## Your instructions
Return only those lines of the material that contain "bool".
[Extracted records — start]
Module CallToolResult.
Record t : Type := {
  content : list TextContent.t;
  isError : bool
}.
End CallToolResult.

(** [CallToolResult(content=[TextContent(type="text", text=...)],
    isError=...)], the shape of every result the dispatcher builds;
    [isError] is [False] where the source leaves it out. *)
Definition text_result (text : string) (isError : bool) : CallToolResult.t :=
  {| CallToolResult.content :=
       [ {| TextContent.type := "text"; TextContent.text := text |} ];
     CallToolResult.isError := isError |}.

(** ** [class TableauServerMCP] *)

Section Client.

(** [ET.fromstring] on a [str]. *)
Variable fromstring : string -> Parsed.

(** [urllib.parse.urljoin]. *)
Variable urljoin : string -> string -> string.

(** The remote end: what the [n]-th request of the process meets, a
    response or a transport exception (connection refused, time-out, a
    body that cannot be read). *)
Variable net : nat -> ClientSession -> Request -> Outcome Response.

(** [str.lower]: Unicode-aware, so given by the library and not by a
    table here. *)
Variable lower : string -> string.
[Extracted records — finish]
## Response to the exercise
  isError : bool
Definition text_result (text : string) (isError : bool) : CallToolResult.t :=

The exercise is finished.